Cybercondria: from fear to pathology

As we have already had the opportunity to investigate, between the pandemic and the possibility of everyone being connected, a phenomenon that is spreading more and more in the Health and Wellness area is self-diagnosis, with all the dangers that this entails!

What happen? Simple! Those who proceed with self-diagnosis feed concern and discouragement, confuse and underestimate the true symptoms, extend the time to obtain the true diagnosis and ultimately cause stress (see the article Online self-diagnosis: why it doesn’t work!).

Along with self-diagnosis, a new pathology is developing: cybercondria.

Cybercondria, or hypochondria fed by the web, is the new virtual disease, in a word what we have just described, namely the transformation of fear into pathology, an attitude that the pandemic has undoubtedly accelerated.

This latest generation term is used for the first time in 1996, in unsuspecting times. Cybercondria identifies “an excessive or repeated search for health-related information on the Internet, driven by distress or anxiety about health itself, which only amplifies that distress or anxiety” (Starcevic, Berle, 2013, Source: leurispes.it).

For many, perhaps too many, this spasmodic search on the web has become a real obsession. But even if not in a pathological way, there are many users who today are looking for the answer to their health problems on the internet.

The good old medical encyclopedia, perhaps to be consulted in the library (socializing with someone!), has been largely archived and replaced by the faster and more recent Dr. Internet. But while previously, with paper, access to information was only for those who had the tools, now this possibility is for everyone, because everyone has at least one internet connection through which they can access the desired information.

Furthermore, to aggravate the situation, with the Covid-19 emergency there has been an explosion in the use of the web at a global level. In fact, according to the annual report of the International Telecommunications Union (UIT), the specialized institution of the UN (Source Facts and Figures: itu.int) in 2021 would be about 4.9 billion people who used the Web: with an increase of 17% compared to 2019.

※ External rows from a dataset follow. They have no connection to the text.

Lemma refreshToken_db (lib : Libs) (jwtSecret : string) (b : Body RefreshRequest) (w : World) :
  db (snd (refreshToken lib jwtSecret b w)) = db w.
Proof.
  unfold refreshToken. destruct (ShouldBindJSON _ b); [done|].
  unfold parse_token. cbn.
  destruct (jwt.Parse lib _ jwtSecret (clock w)); [done|].
  by repeat (destruct (assert_string _); [|done]).
Qed.

Lemma authMiddleware_db (lib : Libs) (jwtSecret authHeader : string) (w : World) :
  db (snd (authMiddleware lib jwtSecret authHeader w)) = db w.
Proof.
  unfold authMiddleware. destruct (String.eqb authHeader ""); [done|].
  destruct (slice_from 7 authHeader); [|done]. unfold parse_token. cbn.
  by destruct (jwt.Parse lib _ jwtSecret (clock w)).
Qed.

Lemma getProfile_state (lib : Libs) (keys : JMap) (w : World) :
  snd (getProfile lib keys w) = w.
Proof. unfold getProfile. by destruct (mongo.FindOneByID _ _). Qed.

Lemma updateProfile_emails_unique
  (lib : Libs) (keys : JMap) (b : Body UpdateRequest) (w : World) :
  emails_unique (db w) -> emails_unique (db (snd (updateProfile lib keys b w))).
Proof.
  intros [Hu Hn]. unfold updateProfile. destruct (ShouldBindJSON _ b) as [e|req]; [done|].
  unfold mongo.UpdateOneName. destruct (mongo.reachable (db w)); [|done].
  pose proof (update_first_emails (upd_Name req) (GetString keys "user_id")
                (mongo.users (db w))) as He.
  destruct (mongo.update_first _ _ _) as [k l]. cbn in *.
  split; [exact Hu|]. unfold mongo.emails. cbn. by rewrite He.
Qed.

Lemma gated_emails_unique
  (lib : Libs) (jwtSecret authHeader : string) (w : World)
  (handler : JMap -> World -> Outcome * World) :
  (forall keys w1, emails_unique (db w1) -> emails_unique (db (snd (handler keys w1)))) ->
  emails_unique (db w) ->
  emails_unique (db (snd (gated lib jwtSecret handler authHeader w))).
Proof.
  intros Hh Hw. unfold gated.
  pose proof (authMiddleware_db lib jwtSecret authHeader w) as Hg.
  destruct (authMiddleware lib jwtSecret authHeader w) as [[r|keys|msg] w1];
    cbn in Hg |- *; [by rewrite Hg| |by rewrite Hg].
  apply Hh. by rewrite Hg.
Qed.
(** * MoleculeML: the transfer-learning notebook [main.ipynb]

    A shallow embedding of the notebook's code cells.  The notebook is a
    straight-line Python program over five libraries (pandas, RDKit, Keras,
    scikit-learn, XGBoost).  What the notebook itself computes is embedded
    as Rocq functions that keep the notebook's names; what a library
    computes is either a member of an interface class (chemistry, file
    reading, regression fitting, one epoch of gradient descent) or a small
    model of the library call's documented behaviour; each such model says
    so.

    - Python exceptions: the error monad [result].
    - [np.ndarray] of [dtype=int]: [list Z]; a 2-D array: a list of rows.
    - [np.float64] scores: binary64 primitive floats ([PrimFloat]).
    - Keras tensors ([float32]): lists of real numbers, the arithmetic a
      network is designed in; rounding is not modelled. *)

From Stdlib Require Import String ZArith List Bool Lia Floats Reals Lra.
Import ListNotations.

Set Implicit Arguments.
Set Warnings "-inexact-float".

(** ** Python exceptions *)

Module Py.

Inductive exn : Type :=
| ArgumentError   (* Boost.Python: argument types did not match the C++ signature *)
| ValueError      (* a tensor of the wrong shape reached a Keras model *)
| LibraryError (origin : string).  (* any other failure inside a library *)

Inductive result (A : Type) : Type :=
| Ok (a : A)
| Raise (e : exn).

Arguments Ok {A} a.
Arguments Raise {A} e.

Definition bind {A B : Type} (m : result A) (k : A -> result B) : result B :=
  match m with
  | Ok a => k a
  | Raise e => Raise e
  end.

(** A list comprehension [[f(s) for s in xs]]: left to right, the first
    exception ends it. *)
Fixpoint comprehension {A B : Type} (f : A -> result B) (xs : list A)
  : result (list B) :=
  match xs with
  | [] => Ok []
  | x :: rest =>
      bind (f x) (fun y => bind (comprehension f rest) (fun ys => Ok (y :: ys)))
  end.

Definition raises {A : Type} (m : result A) : Prop := exists e, m = Raise e.

End Py.

Import Py.

Declare Scope py_scope.
Delimit Scope py_scope with py.
Notation "x <- m ;; k" := (bind m (fun x => k))
  (at level 61, m at next level, right associativity) : py_scope.
Open Scope py_scope.

(** ** Fingerprint encoder (cells [smiles_to_fp], [convert_smiles_to_fingerprints]) *)

(** RDKit's [ExplicitBitVect]: a number of bits and which of them are set. *)
Record ExplicitBitVect : Type := {
  GetNumBits : nat;
  GetBit : nat -> bool
}.

(** The length of the MACCS key vector, as the notebook documents it
    ("a set of 167 substructure key descriptors"). *)
Definition MACCS_KEYS : nat := 167.

(** [np.zeros((n,), dtype=int)]. *)
Definition np_zeros (n : nat) : list Z := repeat 0%Z n.

(** [DataStructs.ConvertToNumpyArray(bv, arr)] writes into [arr]: the array is
    resized to the bit vector's length and receives one 0/1 entry per bit,
    whatever it held.  The array after the call is returned. *)
Definition ConvertToNumpyArray (bv : ExplicitBitVect) (arr : list Z) : list Z :=
  map (fun i => if GetBit bv i then 1%Z else 0%Z) (seq 0 (GetNumBits bv)).

(** A Python int that fits a C [unsigned int]. *)
Definition fits_unsigned_int (n : nat) : bool := (Z.of_nat n <? 4294967296)%Z.

(** The radius and width [GetMorganFingerprintAsBitVect] accepts. *)
Definition morgan_arguments_accepted (radius nBits : nat) : bool :=
  fits_unsigned_int radius && fits_unsigned_int nBits && negb (Nat.eqb nBits 0).

(** RDKit's chemistry: molecules, the SMILES parser ([None] for a string that
    is no molecule), and which bit each of the two fingerprints sets. *)
Class RDKit : Type := {
  Mol : Type;
  MolFromSmiles : string -> option Mol;
  morgan_bit : Mol -> nat -> nat -> nat -> bool;  (* mol radius nBits i *)
  maccs_bit : Mol -> nat -> bool
}.

(** pandas: [pd.read_csv(file, ...)['smiles'].to_numpy()], the descriptor
    column of a dataset file, and [pd.read_csv(file, ...).to_numpy().squeeze(-1)],
    the label column. *)
Class Pandas : Type := {
  read_smiles : string -> result (list string);
  read_labels : string -> result (list float)
}.

Section Fingerprint.

Context {rdkit : RDKit} {pandas : Pandas}.

(** The two RDKit entry points take a molecule; handed Python's [None]
    (what the parser returned) the binding refuses the call.  The circular
    fingerprint also refuses a radius or a width that does not fit the
    [unsigned int] of its C++ signature, and a width of zero bits. *)
Definition GetMorganFingerprintAsBitVect (mol : option Mol) (radius nBits : nat)
  : result ExplicitBitVect :=
  match mol with
  | Some m =>
      if morgan_arguments_accepted radius nBits
      then Ok {| GetNumBits := nBits; GetBit := morgan_bit m radius nBits |}
      else Raise (LibraryError "GetMorganFingerprintAsBitVect")
  | None => Raise ArgumentError
  end.

Definition GenMACCSKeys (mol : option Mol) : result ExplicitBitVect :=
  match mol with
  | Some m => Ok {| GetNumBits := MACCS_KEYS; GetBit := maccs_bit m |}
  | None => Raise ArgumentError
  end.

Definition smiles_to_fp (smiles : string) (radius n_bits : nat) : result (list Z) :=
  let mol := MolFromSmiles smiles in
  ecfp <- GetMorganFingerprintAsBitVect mol radius n_bits ;;
  maccs <- GenMACCSKeys mol ;;
  let arr_ecfp := np_zeros 0 in
  let arr_maccs := np_zeros 0 in
  let arr_ecfp := ConvertToNumpyArray ecfp arr_ecfp in
  let arr_maccs := ConvertToNumpyArray maccs arr_maccs in
  let conjoint_fp := arr_ecfp ++ arr_maccs in
  Ok conjoint_fp.

(** The defaults of [smiles_to_fp(smiles, radius=2, n_bits=2000)]. *)
Definition default_radius : nat := 2.
Definition default_n_bits : nat := 2000.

Inoltre, ad aggravare la situazione, con l’emergenza Covid-19 si è assistito all’esplosione dell’utilizzo del web a livello globale. Infatti, secondo il rapporto annuale dell’Unione internazionale delle telecomunicazioni (Uit), l’istituzione specializzata dell’Onu (Fonte Facts and Figures: itu.int) nel 2021 sarebbero circa 4,9 miliardi le persone che hanno utilizzato il Web: con un aumento del 17% rispetto al 2019. 

The risks of information technology

It is therefore not easy to identify the risks to be encountered if you have the possibility of accessing information that you are not able to decipher. It is not easy to recognize that you run the risk of self-diagnosis and even more so it is not easy to recognize that you are cybercondriac!

The enormous potential of the web can only emerge if you are able to use them correctly! Internet abuse loads users with enormous risks, and we have seen them (see article Online self-diagnosis: why it doesn’t work!).

Cybercondria is characterized by certain behaviors that clearly identify this pathology.

So we can talk about cybercondria when:

  • you spend too much time on the web,
  • you can’t check the online search,
  • you experience emotions of anxiety or fear that have an impact on your daily life.

(To find out more: https://www.stateofmind.it/cybercondria/)

You need to know how to untangle the countless information that is just a click away and take only what you need to have the right awareness and understand which specialist to contact. But this can always be left to your general practitioner, who will best direct us to the specialist we need! The general practitioner will thus have a complete picture of our state of health!

On the web, moreover, there is a tendency to look for testimonies above all of people who have diseases similar to ours. And we start from the testimonies to take the most disparate paths. If before there was no symptom, now we think everything and the opposite of everything.

When we talk about health and well-being it is impossible to identify a clinical situation equal to yours. We should not compare different individuals in different situations even with similar symptoms, this is true in general and in particular in the medical field.

What to do then?

As we have already had the opportunity to suggest, it would be advisable to always rely on the experts!

Only the doctor can give us an authoritative and trustworthy answer!

Whether in telemedicine or in person is not relevant, the important thing is that the specialist has the opportunity to answer our questions and clarify our doubts.

And may the last word be from the doctor!